ACTIVITY
Beginning with the line where "integer [n]. *)" appears, retype every remaining line of the data below, both the first and last included.

MATERIAL FOR THE TASK

(** * bun-pyroscope: folded-stack codec, label encoding and window loop

    A shallow embedding of [src/converter.ts], [src/labels.ts] and
    [src/profiler.ts], with the properties of the specification stated
    and proved over it.

    Conventions of the embedding.
    - A JavaScript string is a [string]: a sequence of code units below
      256.  The white space removed by [String.prototype.trim] is taken
      in that range (TAB, LF, VT, FF, CR, SPACE, NBSP).
    - Node ids, line numbers, byte sizes, timestamps in seconds and the
      retry budget are integers ([Z]); counters are [nat].  Template
      literals print them in decimal.
    - Where the source computes in binary64 ([calculateSampleRate])
      the embedding uses the kernel's primitive floats. *)

From Stdlib Require Import ZArith Ascii String DecimalString List Bool.
From Stdlib Require Import Uint63 PrimFloat FloatOps SpecFloat FloatAxioms.
From Stdlib Require OrderedTypeEx.
From stdpp Require Import gmap strings list sorting.

#[local] Set Warnings "-register-all".
#[local] Open Scope Z_scope.
#[local] Open Scope string_scope.

(** ** JavaScript string primitives used by the sources *)

Module JsString.

(** [`${n}`] for an integer [n]. *)
Definition showZ (n : Z) : string := NilZero.string_of_int (Z.to_int n).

PROBLEM SOLUTION
(** [`${n}`] for an integer [n]. *)
Definition showZ (n : Z) : string := NilZero.string_of_int (Z.to_int n).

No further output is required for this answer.